*ACTION ITEM:*
Pick out the lines below that include the string "Hout".
------ MATERIAL SHOWN ------
(** The payload value is the tree, of at most [n] levels: the plain members
    and elements in their order, the digests of the others in any order among
    the decoys. *)
Definition carries_object (rec : tree -> goval -> Prop) (top : bool) (ms : list (string * (option label * tree)))
    (decoys : list string) (o : list (string * goval)) : Prop :=
  NoDup ms.*1 /\ Forall (fun k => isReservedName k = false) ms.*1 /\
  NoDup o.*1 /\ (top = false -> "_sd_alg" ∉ o.*1) /\
  Forall2 (fun p q => p.1 = q.1 /\ rec p.2 q.2) (plain ms) (visible o) /\
  (exists l, sd_array o l /\ l ≡ₚ ((fun m => m.2.1.2) <$> hidden ms) ++ decoys) /\
  Forall (fun m => Name m.2.1.1 = m.1 /\ IsArrayElement m.2.1.1 = false /\
    Digest alg m.2.1.1 = Ok m.2.1.2 /\ rec m.2.2 (Value m.2.1.1)) (hidden ms).

Definition carries_element (rec : tree -> goval -> Prop) (e : option label * tree) (v : goval) : Prop :=
  match e with
  | (None, t) => disclosure_ref v = None /\ rec t v
  | (Some (d, s), t) =>
      v = VObject [("...", VString s)] /\ IsArrayElement d = true /\ Digest alg d = Ok s /\ rec t (Value d)
  end.

Fixpoint carries (n : nat) (top : bool) (T : tree) (v : goval) : Prop :=
  match n with
  | O => False
  | S n =>
      match T, v with
      | Leaf w, (VObject _ | VArray _) => False
      | Leaf w, v => w = v
      | Obj ms decoys, VObject o => carries_object (carries n false) top ms decoys o
      | Arr ls, VArray arr => Forall2 (carries_element (carries n false)) ls arr
      | _, _ => False
      end
  end.

End Carries.

(** ** Resolving refines it *)

Section Refine.
Context `{Codec} (alg : string) (byDigest : gmap string Disclosure) (chosen : string -> bool).

(** The disclosures looked up are those presented. *)
Definition found (l : list (string * option Disclosure)) : Prop := Forall (fun m => byDigest !! m.1 = m.2) l.

(** What a visit to these digests does to the state. *)
Definition visited (l : list (string * option Disclosure)) (st : resolving) : resolving :=
  {| used := list_to_set (omap (fun m => match m.2 with Some _ => Some m.1 | None => None end) l) ∪ used st;
     seen := list_to_set l.*1 ∪ seen st |}.

Definition unseen (l : list (string * option Disclosure)) (st : resolving) : Prop :=
  NoDup l.*1 /\ forall s, s ∈ l.*1 -> s ∉ seen st.

Lemma visited_nil st : visited [] st = st.
Proof using. unfold visited; destruct st as [u s]; cbn; by rewrite !(left_id_L ∅ (∪)). Qed.

Lemma visited_app l k st : visited (l ++ k) st = visited k (visited l st).
Proof using.
  unfold visited; cbn [used seen]; rewrite omap_app, fmap_app, !list_to_set_app_L; f_equal;
    by rewrite (assoc_L (∪)), (comm_L (∪) (list_to_set _) (list_to_set _)).
Qed.

Lemma visited_perm l k st : l ≡ₚ k -> visited l st = visited k st.
Proof using. intros Hp; unfold visited; f_equal; f_equal; apply list_to_set_perm_L; by rewrite Hp. Qed.

Lemma visited_see s st : visited [(s, None)] st = see s st.
Proof using. unfold visited, see; cbn; by rewrite !(left_id_L ∅ (∪)), (right_id_L ∅ (∪)). Qed.

Lemma visited_use s d st : visited [(s, Some d)] st = use s (see s st).
Proof using. unfold visited, see, use; cbn; by rewrite !(right_id_L ∅ (∪)). Qed.

Lemma unseen_app l k st : unseen (l ++ k) st -> unseen l st /\ unseen k (visited l st).
Proof using.
  unfold unseen; rewrite fmap_app, NoDup_app; intros [(Hl & Hlk & Hk) Hs]; split; split; try done.
  - intros s Hin; apply Hs, elem_of_app; by left.
  - intros s Hin; cbn [visited seen]; rewrite elem_of_union, elem_of_list_to_set; intros [Hx|Hx]; [by apply (Hlk s)|].
    apply (Hs s); [apply elem_of_app; by right|done].
Qed.

Lemma unseen_perm l k st : l ≡ₚ k -> unseen l st -> unseen k st.
Proof using. intros Hp; unfold unseen; by setoid_rewrite Hp. Qed.

Lemma unseen_head s o l st : unseen ((s, o) :: l) st -> s ∉ seen st.
Proof using. intros [_ H1]; apply H1; by left. Qed.

(** A routine that resolves one value, right for the trees of a level. *)
Definition resolves (rec : goval -> resolving -> res sd_error (goval * resolving)) (T : tree) (v : goval) : Prop :=
  forall st, unseen (met chosen T) st -> found (met chosen T) ->
    exists w, rec v st = Ok (w, visited (met chosen T) st) /\ same w (reveal chosen T).

Definition revealed (ts : list (string * tree)) : list (string * goval) :=
  (fun p => (p.1, reveal chosen p.2)) <$> ts.

Definition same_members (o o' : list (string * goval)) : Prop := Forall2 (fun p q => p.1 = q.1 /\ same p.2 q.2) o o'.

Lemma visible_cons k v m : visible ((k, v) :: m) = if structural k then visible m else (k, v) :: visible m.
Proof using. unfold visible; rewrite filter_cons; cbn [fst]; by destruct (structural k). Qed.

(** The members in plain sight. *)
Lemma resolve_members_ok rec top m : forall ts out st,
  NoDup m.*1 -> (top = false -> "_sd_alg" ∉ m.*1) -> (forall k, k ∈ m.*1 -> k ∉ out.*1) ->
  Forall2 (fun p q => p.1 = q.1 /\ resolves rec p.2 q.2) ts (visible m) ->
  unseen (ts ≫= (met chosen ∘ snd)) st -> found (ts ≫= (met chosen ∘ snd)) ->
  exists news, resolve_members rec top m out st = Ok (out ++ news, visited (ts ≫= (met chosen ∘ snd)) st) /\
    same_members news (revealed ts).
Proof using.
  induction m as [|[k v] m IH]; intros ts out st Hnd Htop Hout Hts Hun Hf.
  - apply Forall2_nil_inv_r in Hts as ->; exists []; cbn [resolve_members mbind list_bind]; rewrite app_nil_r, visited_nil.
    split; [done|constructor].
  - cbn [fmap list_fmap fst] in Hnd, Htop, Hout; apply NoDup_cons in Hnd as [Hk Hnd].
    rewrite visible_cons in Hts; unfold structural in Hts; cbn [resolve_members].
    assert (Ha : (String.eqb k "_sd_alg" && negb top)%bool = false).
    { destruct (String.eqb_spec k "_sd_alg") as [->|]; [|done]; destruct top; [done|]; destruct (Htop eq_refl); by left. }
    rewrite Ha; destruct (String.eqb k "_sd" || String.eqb k "_sd_alg")%bool eqn:Es.
    + apply IH; try done; [intros Ht Hin; apply (Htop Ht); by right|intros x Hx; apply Hout; by right].
    + apply Forall2_cons_inv_r in Hts as ([k' T] & ts' & [Hkk HT] & Hts & ->); cbn [fst snd] in Hkk, HT; subst k'.
      rewrite bind_cons_eq in Hun, Hf |- *; cbn [compose snd] in Hun, Hf |- *.
      apply unseen_app in Hun as [Hun1 Hun2]; apply Forall_app in Hf as [Hf1 Hf2].
      destruct (HT st Hun1 Hf1) as (w & -> & Hw); cbn [res_bind]; rewrite set_member_new by (apply Hout; by left).
      destruct (IH ts' (out ++ [(k, w)]) (visited (met chosen T) st)) as (news & -> & Hn); try done.
      * intros Ht Hin; apply (Htop Ht); by right.
      * intros x Hx; rewrite fmap_app, not_elem_of_app; split; [apply Hout; by right|].
        intros Hxk; apply list_elem_of_singleton in Hxk as ->; done.
      * exists ((k, w) :: news); rewrite <- app_assoc, visited_app; split; [done|]; constructor; [done|exact Hn].
Qed.

(** A digest of an object: a member's, or a decoy's. *)
Definition entry : Type := string * option (string * (label * tree)).

Definition met_entry (e : entry) : list (string * option Disclosure) :=
  match e with
  | (_, Some (_, (l, t))) => met_label chosen (Some l) ++ (if shows chosen (Some l) then met chosen t else [])
  | (s, None) => [(s, None)]
  end.

Definition reveal_entry (e : entry) : list (string * goval) :=
  match e with
  | (_, Some (k, (l, t))) => if shows chosen (Some l) then [(k, reveal chosen t)] else []
  | (_, None) => []
  end.

Definition entry_ok (rec : goval -> resolving -> res sd_error (goval * resolving)) (e : entry) : Prop :=
  match e with
  | (s, Some (k, ((d, s'), t))) => s = s' /\ Name d = k /\ IsArrayElement d = false /\ resolves rec t (Value d)
  | (_, None) => True
  end.

Definition entry_name (e : entry) : list string := match e with (_, Some (k, _)) => [k] | _ => [] end.

(** The members behind disclosures. *)
Lemma resolve_digests_ok rec E : forall out st,
  Forall (entry_ok rec) E -> NoDup (E ≫= entry_name) -> (forall k, k ∈ E ≫= entry_name -> k ∉ out.*1) ->
  unseen (E ≫= met_entry) st -> found (E ≫= met_entry) ->
  exists news, resolve_digests byDigest rec (VString <$> E.*1) out st = Ok (out ++ news, visited (E ≫= met_entry) st) /\
    same_members news (E ≫= reveal_entry).
Proof using.
  induction E as [|[s e] E IH]; intros out st Hok Hnd Hout Hun Hf.
  - exists []; cbn; rewrite app_nil_r, visited_nil; split; [done|constructor].
  - apply Forall_cons in Hok as [He Hok]; rewrite !bind_cons_eq in *; cbn [fmap list_fmap fst resolve_digests].
    apply unseen_app in Hun as [Hun1 Hun2]; apply Forall_app in Hf as [Hf1 Hf2].
    destruct e as [[k [[d s'] t]]|]; cbn [entry_ok entry_name met_entry reveal_entry met_label shows app] in *.
    + destruct He as (<- & Hname & Harr & Hres); apply Forall_cons in Hf1 as [Hfs Hf1]; cbn [fst snd] in Hfs.
      rewrite bool_decide_eq_false_2 by (by eapply unseen_head); rewrite Hfs.
      apply NoDup_cons in Hnd as [Hk Hnd].
      destruct (chosen s); cbn [app] in *.
      * rewrite Harr, Hname, (proj2 (member_None k out)) by (apply Hout; by left).
        change ((s, Some d) :: met chosen t) with ([(s, Some d)] ++ met chosen t) in *.
        apply unseen_app in Hun1 as [_ Hun1]; rewrite <- (visited_use s d).
        destruct (Hres _ Hun1 Hf1) as (w & -> & Hw); cbn [res_bind]; rewrite set_member_new by (apply Hout; by left).
        rewrite <- visited_app.
        destruct (IH (out ++ [(k, w)]) (visited ([(s, Some d)] ++ met chosen t) st)) as (news & -> & Hn); try done.
        { intros x Hx; rewrite fmap_app, not_elem_of_app; split; [apply Hout; by right|].
          intros Hxk; apply list_elem_of_singleton in Hxk as ->; done. }
        exists ((k, w) :: news); rewrite <- app_assoc, <- visited_app; split; [done|]; constructor; [done|exact Hn].
      * rewrite <- visited_see.
        destruct (IH out (visited [(s, None)] st)) as (news & -> & Hn); try done; [intros x Hx; apply Hout; by right|].
        exists news; by rewrite <- visited_app.
    + apply Forall_cons in Hf1 as [Hfs _]; cbn [fst snd] in Hfs.
      rewrite bool_decide_eq_false_2 by (by eapply unseen_head); rewrite Hfs, <- visited_see.
      destruct (IH out (visited [(s, None)] st)) as (news & -> & Hn); try done.
      exists news; by rewrite <- visited_app.
Qed.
------
*ANSWER TO THIS PROBLEM:*
  induction m as [|[k v] m IH]; intros ts out st Hnd Htop Hout Hts Hun Hf.
  - cbn [fmap list_fmap fst] in Hnd, Htop, Hout; apply NoDup_cons in Hnd as [Hk Hnd].
    + apply IH; try done; [intros Ht Hin; apply (Htop Ht); by right|intros x Hx; apply Hout; by right].
      destruct (HT st Hun1 Hf1) as (w & -> & Hw); cbn [res_bind]; rewrite set_member_new by (apply Hout; by left).
      * intros x Hx; rewrite fmap_app, not_elem_of_app; split; [apply Hout; by right|].
  induction E as [|[s e] E IH]; intros out st Hok Hnd Hout Hun Hf.
      * rewrite Harr, Hname, (proj2 (member_None k out)) by (apply Hout; by left).
        destruct (Hres _ Hun1 Hf1) as (w & -> & Hw); cbn [res_bind]; rewrite set_member_new by (apply Hout; by left).
        { intros x Hx; rewrite fmap_app, not_elem_of_app; split; [apply Hout; by right|].
        destruct (IH out (visited [(s, None)] st)) as (news & -> & Hn); try done; [intros x Hx; apply Hout; by right|].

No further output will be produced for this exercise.